CAA 2020 panel - in the teeth of the empire

College Art Association, Queer Caucus for Art: 2020 Panel


Hilton Chicago, Lobby Level, Continental B 720 S Michigan Ave
February 14, 4 – 5:30 PM

Moderator: Thea Quiray Tagle PhD
Panelists: Sky Cubacub, Joshua Chambers-Letson PhD, Andrew Gayed

Pushing up against a singular codification of queerness, In the Teeth of Empire draws upon the multiplicity of queer orientations often framed by the conditions and histories of heteronormative settler violence. Parallel to the work outlined by anthropologist Audra Simpson and Indigenous and queer studies scholar Mark Rifkin, queer bodies have often been marked as different from settler colonial frameworks that have shaped normative ways of being.
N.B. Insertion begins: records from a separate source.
(* ===== verification/Device.v ===== *)
(** * Packets between the TUN device and lwIP

    Models [common_netif_output], [netif_output_func], [netif_output_ip6_func],
    [netif_input_func], [netif_init_func] and [device_read_handler_send] of
    [tun2socks/tun2socks.c], and [tun2socks_write].  A pbuf chain is the list of
    the payloads of its buffers; lwIP's allocator and its IP layer answer
    through arguments. *)

From S2P Require Import Prelude.
From S2P Require Import TcpClient.
Import TcpClient.

Module Device.

(** ** Sending *)

(** [BTap_Send]: the assertions, and what is handed to [write]. *)
Definition BTap_Send (frame_mtu : Z) (data : bytes) : option bytes :=
  ASSERT 0 <=? Z.of_nat (length data) in
  ASSERT Z.of_nat (length data) <=? frame_mtu in
  Some data.

(** The [do ... while (p = p->next)] loop: [device_write_buf] and, unless there
    was no space left, the length.  [None] is a write outside the buffer. *)
Fixpoint copy_chunks (mtu : Z) (p : list bytes) (len : Z) (buf : bytes) : option (bytes * option Z) :=
  match p with
  | [] => Some (buf, Some len)
  | c :: p =>
      if mtu - len <? Z.of_nat (length c) then Some (buf, None)
      else
        LET buf <- store (Z.to_nat len) c buf in
        copy_chunks mtu p (len + Z.of_nat (length c)) buf
  end.

(** The result is [device_write_buf] afterwards and the packet sent, if any;
    the function always returns [ERR_OK].  A pbuf is never an empty chain. *)
Definition common_netif_output (quitting : bool) (mtu : Z) (p : list bytes) (buf : bytes)
  : option (bytes * option bytes) :=
  if quitting then Some (buf, None)
  else
    match p with
    | [] => None
    | [c] =>
        if mtu <? Z.of_nat (length c) then Some (buf, None)
        else LET d <- BTap_Send mtu c in Some (buf, Some d)
    | _ =>
        LET r <- copy_chunks mtu p 0 buf in
        let '(buf, len) := r in
        match len with
        | None => Some (buf, None)
        | Some len => LET d <- BTap_Send mtu (take (Z.to_nat len) buf) in Some (buf, Some d)
        end
    end.

Definition netif_output_func := common_netif_output.
Definition netif_output_ip6_func := common_netif_output.

(** The caller's packet goes to the device unchecked but for the assertions. *)
Definition tun2socks_write (mtu : Z) (data : bytes) : option bytes := BTap_Send mtu data.

(** ** Receiving *)

Inductive dev_action :=
  | DCallback (data : bytes)    (* tunnel_callback_packet_received *)
  | DDone                       (* PacketPassInterface_Done *)
  | DAlloc (n : Z)              (* pbuf_alloc succeeded *)
  | DInput4 (p : list bytes)    (* ip_input(p) *)
  | DInput6 (p : list bytes)    (* ip6_input(p) *)
  | DFree.                      (* pbuf_free(p) *)

(** [ip_err] is what [ip_input] or [ip6_input] returns. *)
Definition netif_input_func (ip6_enabled : bool) (ip_err : err_t) (p : list bytes) : option (list dev_action * err_t) :=
  match p with
  | [] => None
  | c :: _ =>
      let ip_version := match c with b :: _ => Z.shiftr b 4 | [] => 0 end in
      if ip_version =? 4 then Some ([DInput4 p], ip_err)
      else if (ip_version =? 6) && ip6_enabled then Some ([DInput6 p], ip_err)
      else Some ([DFree], ERR_OK)
  end.

(** [pbuf_take]: the data over the buffers of the chain. *)
Fixpoint pbuf_take (sizes : list nat) (data : bytes) : list bytes :=
  match sizes with
  | [] => []
  | n :: sizes => take n data :: pbuf_take sizes (drop n data)
  end.

(** [sizes] are the lengths of the buffers of the chain [pbuf_alloc] returns,
    [None] when it fails.  [pbuf_take] succeeds when the chain is long
    enough. *)
Definition device_read_handler_send (quitting callback ip6_enabled : bool) (sizes : option (list nat)) (ip_err : err_t)
    (data : bytes) : option (list dev_action) :=
  ASSERT negb quitting in
  let data_len := Z.of_nat (length data) in
  let tr := (if callback then [DCallback data] else []) ++ [DDone] in
  if UINT16_MAX <? data_len then Some tr
  else
    match sizes with
    | None => Some tr
    | Some sizes =>
        ASSERT (length data <=? sum_list sizes)%nat in
        let p := pbuf_take sizes data in
        LET r <- netif_input_func ip6_enabled ip_err p in
        let '(acts, err) := r in
        Some (tr ++ [DAlloc data_len] ++ acts ++ (if bool_decide (err = ERR_OK) then [] else [DFree]))
    end.

(** ** Lemmas *)

Lemma copy_chunks_spec mtu p : forall len done rest buf,
  buf = done ++ rest -> len = Z.of_nat (length done) -> Z.of_nat (length buf) = mtu ->
  exists buf' r, copy_chunks mtu p len buf = Some (buf', r) /\ length buf' = length buf /\
    if len + Z.of_nat (length (concat p)) <=? mtu
    then r = Some (len + Z.of_nat (length (concat p))) /\ take (length done + length (concat p)) buf' = done ++ concat p
    else r = None.
Proof.
  induction p as [|c p IH]; intros len done rest buf Hb Hl Hm; cbn [copy_chunks concat].
  - do 2 eexists. split; [done|]. split; [done|]. cbn [length]. rewrite Hb, length_app in Hm.
    rewrite (proj2 (Z.leb_le _ _)) by lia. rewrite Z.add_0_r, Nat.add_0_r, app_nil_r, Hb. split; [done|by apply take_app_length].
  - rewrite length_app. destruct (Z.ltb_spec (mtu - len) (Z.of_nat (length c))).
    { do 2 eexists. split; [done|]. split; [done|]. by rewrite (proj2 (Z.leb_gt _ _)) by lia. }
    subst buf. rewrite length_app in Hm. destruct (list_split_at (length c) rest) as (r1 & r2 & -> & L1); [lia|].
    replace (Z.to_nat len) with (length done) by lia. rewrite store_mid by done. rewrite length_app in Hm.
    destruct (IH (len + Z.of_nat (length c)) (done ++ c) r2 (done ++ c ++ r2)) as (buf' & r & E & Lb & R).
    { by rewrite app_assoc. } { rewrite length_app. lia. } { rewrite !length_app. lia. }
    rewrite E. exists buf', r. split; [done|]. split; [rewrite Lb, !length_app; lia|].
    rewrite length_app in R. replace (len + Z.of_nat (length c) + Z.of_nat (length (concat p)))
      with (len + Z.of_nat (length c + length (concat p))) in R by lia.
    destruct (Z.leb_spec (len + Z.of_nat (length c + length (concat p))) mtu); [|done].
    destruct R as [-> R]. split; [done|]. rewrite <- app_assoc in R. rewrite <- R. f_equal. lia.
Qed.

Lemma pbuf_take_concat sizes : forall data, (length data <= sum_list sizes)%nat -> concat (pbuf_take sizes data) = data.
Proof.
  induction sizes as [|n sizes IH]; intros data Hl; cbn in *.
  - destruct data; [done|cbn in Hl; lia].
  - rewrite IH by (rewrite length_drop; lia). apply take_drop.
Qed.

(** Events that end the pbuf's life in tun2socks: freed, or taken by lwIP. *)
Definition consumes (ip_err : err_t) (a : dev_action) : bool :=
  match a with
  | DFree => true
  | DInput4 _ | DInput6 _ => bool_decide (ip_err = ERR_OK)
  | _ => false
  end.
Definition delivered (l : list dev_action) : list (bool * bytes) :=
  concat (map (fun a => match a with DInput4 p => [(false, concat p)] | DInput6 p => [(true, concat p)] | _ => [] end) l).
Definition count_if (f : dev_action -> bool) (l : list dev_action) : nat := length (List.filter f l).

(** The first nibble of the first buffer is the packet's. *)
Lemma first_nibble n sizes data c p : pbuf_take (n :: sizes) data = c :: p -> (0 < n)%nat ->
  match c with b :: _ => Z.shiftr b 4 | [] => 0 end = match data with b :: _ => Z.shiftr b 4 | [] => 0 end.
Proof. cbn. intros [= <- _] Hn. destruct n; [lia|]. by destruct data. Qed.

(** What [pbuf_alloc] promises of the chain it returns for [data]. *)
Definition chain_ok (sizes : option (list nat)) (data : bytes) : Prop :=
  forall l, sizes = Some l -> (length data <= sum_list l)%nat /\ exists n l', l = n :: l' /\ (0 < n)%nat.

(** A pbuf that was allocated is consumed exactly once, and none otherwise. *)
Definition consumed_once (ip_err : err_t) (tr : list dev_action) : bool :=
  (count_if (consumes ip_err) tr =? count_if (fun a => match a with DAlloc _ => true | _ => false end) tr)%nat.

Lemma device_read_consumed callback ip6 sizes ip_err data : chain_ok sizes data ->
  exists tr, device_read_handler_send false callback ip6 sizes ip_err data = Some tr /\ consumed_once ip_err tr = true.
Proof.
  intros Hs. unfold device_read_handler_send. cbn [negb]. destruct (_ <? _); [eexists; split; [done|]; by destruct callback|].
  destruct sizes as [l|]; [|eexists; split; [done|]; by destruct callback]. destruct (Hs l eq_refl) as (Hl & n & l' & -> & Hn).
  rewrite (proj2 (Nat.leb_le _ _)) by done. cbn [pbuf_take]. unfold netif_input_func.
  destruct (_ =? 4); [|destruct (_ && ip6)]; eexists; (split; [done|]); by destruct callback, ip_err.
Qed.

End Device.
Import Device.

(** C36: lwIP's output reaches the device whole or not at all.  For every pbuf
    chain, [common_netif_output] never writes outside the device write buffer
    and meets the assertions of [BTap_Send]; unless tun2socks is quitting, it
    sends the concatenation of the chain's payloads when that fits the device's
    MTU, and sends nothing when it does not. *)
Theorem output_whole quitting mtu p buf :
  p <> [] -> Z.of_nat (length buf) = mtu ->
  exists buf', common_netif_output quitting mtu p buf =
    Some (buf', if negb quitting && (Z.of_nat (length (concat p)) <=? mtu) then Some (concat p) else None) /\
    length buf' = length buf.
Proof.
  intros Hp Hm. unfold common_netif_output. destruct quitting; [by eexists|]. cbn [negb andb].
  destruct p as [|c [|c2 p]]; [done| |].
  - cbn [concat]. rewrite app_nil_r. destruct (Z.ltb_spec mtu (Z.of_nat (length c))).
    + eexists. by rewrite (proj2 (Z.leb_gt _ _)) by lia.
    + unfold BTap_Send. rewrite !(proj2 (Z.leb_le _ _)) by lia. by eexists.
  - set (q := c :: c2 :: p). destruct (copy_chunks_spec mtu q 0 [] buf buf) as (buf' & r & -> & Lb & R); [done|done|done|].
    exists buf'. cbn [app length] in R. rewrite Z.add_0_l in R.
    destruct (Z.leb_spec (Z.of_nat (length (concat q))) mtu) as [Hle|_]; [|by subst r].
    destruct R as [-> R]. rewrite Nat2Z.id. rewrite Nat.add_0_l in R. rewrite R.
    unfold BTap_Send. by rewrite !(proj2 (Z.leb_le _ _)) by lia.
Qed.

Lemma output_whole_witness :
  exists buf', common_netif_output false 5 [[69; 1]; []; [2; 3]] (repeat 0 5) = Some (buf', Some [69; 1; 2; 3]) /\
    length buf' = 5%nat.
Proof. apply (output_whole false 5 [[69; 1]; []; [2; 3]] (repeat 0 5)); [discriminate|reflexivity]. Defined.

(** C37: a packet read from the device is handed on exactly once and its pbuf
    is neither leaked nor freed twice.  Whatever the packet, the buffers
    [pbuf_alloc] returns and the result of the IP layer: no assertion fails,
    the device is told once that the packet was taken, a pbuf that was
    allocated is consumed exactly once (by the IP layer when it accepts it, by
    [pbuf_free] otherwise), and the IP layer sees at most this packet, whole:
    IPv4 for version 4, IPv6 for version 6 when IPv6 is enabled. *)
Theorem device_read_once callback ip6 sizes ip_err data :
  (forall l, sizes = Some l -> (length data <= sum_list l)%nat /\ exists n l', l = n :: l' /\ (0 < n)%nat) ->
  exists tr, device_read_handler_send false callback ip6 sizes ip_err data = Some tr /\
    count_if (fun a => match a with DDone => true | _ => false end) tr = 1%nat /\
    count_if (consumes ip_err) tr = count_if (fun a => match a with DAlloc _ => true | _ => false end) tr /\
    delivered tr =
      (let version := match data with b :: _ => Z.shiftr b 4 | [] => 0 end in
       if (Z.of_nat (length data) <=? UINT16_MAX) && bool_decide (sizes <> None) &&
          ((version =? 4) || ((version =? 6) && ip6))
       then [(version =? 6, data)] else []).
Proof.
  intros Hs. unfold device_read_handler_send. cbn [negb].
  destruct (Z.ltb_spec UINT16_MAX (Z.of_nat (length data))).
  { eexists. split; [done|]. rewrite (proj2 (Z.leb_gt _ _)) by lia. by destruct callback. }
  rewrite (proj2 (Z.leb_le _ _)) by lia. destruct sizes as [l|]; [|eexists; split; [done|]; by destruct callback].
  destruct (Hs l eq_refl) as (Hl & n & l' & -> & Hn). rewrite (proj2 (Nat.leb_le _ _)) by done.
  pose proof (pbuf_take_concat (n :: l') data Hl) as Hcat.
  destruct (pbuf_take (n :: l') data) as [|c p] eqn:Ep; [done|]. pose proof (first_nibble _ _ _ _ _ Ep Hn) as Hv.
  unfold netif_input_func. rewrite Hv. cbv zeta. set (v := match data with b :: _ => _ | [] => 0 end).
  rewrite bool_decide_true by done. cbn [andb].
  destruct (Z.eqb_spec v 4) as [->|]; [|destruct (Z.eqb_spec v 6) as [->|]; [destruct ip6|]]; cbn [andb orb Z.eqb Pos.eqb];
    eexists; (split; [done|]); destruct callback, ip_err; cbn; rewrite <- ?Hcat; cbn; rewrite ?app_nil_r; done.
Qed.

Lemma device_read_once_witness :
  exists tr, device_read_handler_send false true false (Some [2; 4]%nat) ERR_OK [69; 0; 0; 4] = Some tr /\
    count_if (fun a => match a with DDone => true | _ => false end) tr = 1%nat /\
    count_if (consumes ERR_OK) tr = count_if (fun a => match a with DAlloc _ => true | _ => false end) tr /\
    delivered tr = [(false, [69; 0; 0; 4])].
Proof.
  apply (device_read_once true false (Some [2; 4]%nat) ERR_OK [69; 0; 0; 4]).
  intros l [= <-]. split; [cbn; lia|]. do 2 eexists. split; [reflexivity|lia].
Defined.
While the language of refusal has often been employed as a strategy for self-determination within conditions of exclusion, queer bodies have needed to exist within and in spite of these heteronormative structures.

In particular, trans*, non-binary, and gender-nonconforming bodies have historically troubled the ways queer identity formations have been narrativized, making a mess of the language, discourse, and visual remnants of those experiences. While heteronormative structures have historically attempted to coerce queer bodies from recognition based around tropes of difference, this exhibition In the Teeth of Empire uses the specificity of experiences that begin to enable more inclusive and complex sensibilities of being – where a multiplicity of orientations disrupt singularizing these narratives.